Hi Community,
I’ve been working on a project that uses the GPT-3.5-Turbo model. I demoed a version of the project mid July and the max response generation timeout set for the project is 8 seconds. For all the use-cases I have, the demo was working perfectly. But running the exact same code today, I see that the use-cases are failing. Specially the chatCompletion requests that result in function call request have a significantly higher latency.
I tried the exact same environment as last month so I’m sure almost nothing has changed on my setup. So I’m wondering if the APIs have gotten slower now. Has anyone else also experienced the same thing?
Thanks!
Hi,
There is always time of day and week variation, I’m sure there will also turn out to be time of year variation, but we are still in year one. There will also be proximal variation due to infrastructure and related connectivity factors.

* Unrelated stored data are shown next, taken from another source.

Lemma flooded_neighbour_is_not_dried_up_witness :
  GetFloodingBehaviour (fst (ex_flood_dir (at_xy 6 5) (ridge_shore_state, false) DIR_N))
                       (neighbour ridge_shore_state (at_xy 6 5) DIR_N) = FLOOD_DRYUP
  /\ ex_TileLoop_Water (neighbour ridge_shore_state (at_xy 6 5) DIR_N)
       (fst (ex_flood_dir (at_xy 6 5) (ridge_shore_state, false) DIR_N))
     = Some (AmbientSoundEffect (neighbour ridge_shore_state (at_xy 6 5) DIR_N)
               (fst (ex_flood_dir (at_xy 6 5) (ridge_shore_state, false) DIR_N))).
Proof.
  assert (Hx : 0 < map_size_x ridge_shore_state) by (by vm_compute).
  assert (Ht : 0 <= at_xy 6 5 < Map_Size ridge_shore_state) by (by vm_compute).
  assert (Hmax : Map_Size ridge_shore_state <= INVALID_TILE) by (by vm_compute).
  assert (Hact : GetFloodingBehaviour ridge_shore_state (at_xy 6 5) = FLOOD_ACTIVE)
    by (by vm_compute).
  assert (Hsk : flood_skipped ridge_shore_state (at_xy 6 5) DIR_N = false)
    by (by vm_compute).
  assert (Hel : flood_ineligible ridge_shore_state (at_xy 6 5) DIR_N = false)
    by (by vm_compute).
  assert (Hty : GetTileType ridge_shore_state
                  (neighbour ridge_shore_state (at_xy 6 5) DIR_N) = MP_CLEAR
                \/ GetTileType ridge_shore_state
                     (neighbour ridge_shore_state (at_xy 6 5) DIR_N) = MP_TREES)
    by (left; by vm_compute).
  assert (Hf : tile_foundation
                 (tile_at ridge_shore_state
                    (neighbour ridge_shore_state (at_xy 6 5) DIR_N)) = None)
    by (by vm_compute).
  assert (Hsl : GetTileSlope ridge_shore_state
                  (neighbour ridge_shore_state (at_xy 6 5) DIR_N) <> SLOPE_FLAT)
    by (by vm_compute).
  assert (Hone : IsSlopeWithOneCornerRaised
                   (GetTileSlope ridge_shore_state
                      (neighbour ridge_shore_state (at_xy 6 5) DIR_N)) = false)
    by (by vm_compute).
  pose proof (flooded_neighbour_is_not_dried_up no_ClearTile_other no_FloodHalftile
                (at_xy 6 5) ridge_shore_state false DIR_N
                Hx Ht Hmax Hact Hsk Hel Hty Hf Hsl Hone) as H.
  cbv zeta in H. destruct H as (Hdry & _ & _ & Hloop).
  split; [exact Hdry|].
  assert (Hw : IsTileType (fst (ex_flood_dir (at_xy 6 5) (ridge_shore_state, false) DIR_N))
                 (neighbour ridge_shore_state (at_xy 6 5) DIR_N) MP_WATER = true)
    by (by vm_compute).
  unfold ex_TileLoop_Water, ex_flood_dir in *. rewrite Hloop, Hw. reflexivity.
Defined.

Lemma IsWateredTile_half_flooded_witness :
  ex_IsWateredTile ridge_shore_state (at_xy 5 5) DIR_SE = Some true
  /\ ex_IsWateredTile ridge_shore_state (at_xy 5 5) DIR_NE = Some false.
Proof.
  assert (H : half_flooded (tile_at ridge_shore_state (at_xy 5 5))).
  { left. split; by vm_compute. }
  pose proof (proj2 (proj2 (IsWateredTile_half_flooded
                              (fun _ _ => DIAGDIR_NE) (fun _ _ => 0) (fun _ _ => false)
                              (fun _ _ => DIAGDIR_NE) ridge_shore_state (at_xy 5 5) H)))
    as Hdiag.
  unfold ex_IsWateredTile.
  rewrite (Hdiag DIR_SE eq_refl), (Hdiag DIR_NE eq_refl). by vm_compute.
Defined.

Lemma GetTileTrackStatus_Water_coast_witness :
  ex_GetTileTrackStatus_Water ridge_shore_state (at_xy 5 5) true <> 0.
Proof.
  assert (Hc : is_coast (tile_at ridge_shore_state (at_xy 5 5))) by (split; by vm_compute).
  assert (Hv : valid_slope (GetTileSlope ridge_shore_state (at_xy 5 5)))
    by (left; by vm_compute).
  assert (Hx : TileX ridge_shore_state (at_xy 5 5) <> 0) by (by vm_compute).
  assert (Hy : TileY ridge_shore_state (at_xy 5 5) <> 0) by (by vm_compute).
  apply (proj1 (GetTileTrackStatus_Water_coast
                  (fun _ _ => DIAGDIR_NE) (fun _ _ => AXIS_X) (fun _ _ => 0)
                  (fun _ _ => false) (fun _ _ => DIAGDIR_NE)
                  ridge_shore_state (at_xy 5 5) Hc Hv Hx Hy)).
  by vm_compute.
Defined.

Lemma MakeWaterKeepingClass_restores_witness :
  water_class (tile_at (fst (MakeWaterKeepingClass (at_xy 4 4) true ridge_canal_state))
                       (at_xy 4 4)) = WATER_CLASS_CANAL
  /\ snd (MakeWaterKeepingClass (at_xy 4 4) true ridge_canal_state) = 0
  /\ tile_at (fst (MakeWaterKeepingClass (at_xy 4 4) true ridge_canal_state)) (at_xy 5 5)
     = tile_at ridge_canal_state (at_xy 5 5).
Proof.
  assert (H : tile_type (tile_at ridge_canal_state (at_xy 4 4)) <> MP_VOID)
    by (by vm_compute).
  pose proof (MakeWaterKeepingClass_restores (at_xy 4 4) true ridge_canal_state H) as Hr.
  cbv zeta in Hr. destruct Hr as (_ & _ & _ & _ & _ & _ & Hcount & Hother).
  split; [by vm_compute|]. split.
  - rewrite Hcount. by vm_compute.
  - apply Hother. by vm_compute.
Defined.

Lemma dried_up_tile_is_inert_witness :
  exists s', ex_DoDryUp (at_xy 4 5) lone_coast_state = Some s'
             /\ GetFloodingBehaviour s' (at_xy 4 5) = FLOOD_NONE
             /\ ex_TileLoop_Water (at_xy 4 5) s' = Some s'.
Proof.
  assert (Hdry : GetFloodingBehaviour lone_coast_state (at_xy 4 5) = FLOOD_DRYUP)
    by (by vm_compute).
  eexists. split; [vm_compute; reflexivity|].
  match goal with
  | |- GetFloodingBehaviour ?s' _ = _ /\ _ =>
    assert (Hrun : DoDryUp no_ClearTile_other (at_xy 4 5) lone_coast_state = Some s')
      by (vm_compute; reflexivity);
    destruct (dried_up_tile_is_inert no_ClearTile_other no_FloodHalftile
                (at_xy 4 5) lone_coast_state s' Hdry Hrun)
      as [(Hnone & _ & Hloop) | (_ & Hveh & _)]
  end.
  - split; [exact Hnone|exact Hloop].
  - exfalso. by vm_compute in Hveh.
Defined.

One should ensure a large enough envelope of operation as to prevent timeout errors becoming a significant factor, I realise that some chained systems may have a compounded lengthening of interactions when this is factored in
You should understand that this is typical of a beta development environment and your end users should be aware that significant variation in performance can be expected in the early phases of the project.
Thanks for your response @Foxalabs.
I’ve been trying to quantify the variations I have seen in the last few days. I have tried to run the program throughout the day (4am in the night to 4pm in the afternoon) but I see the same problem. In my observations, the problem I see is with specific requests only.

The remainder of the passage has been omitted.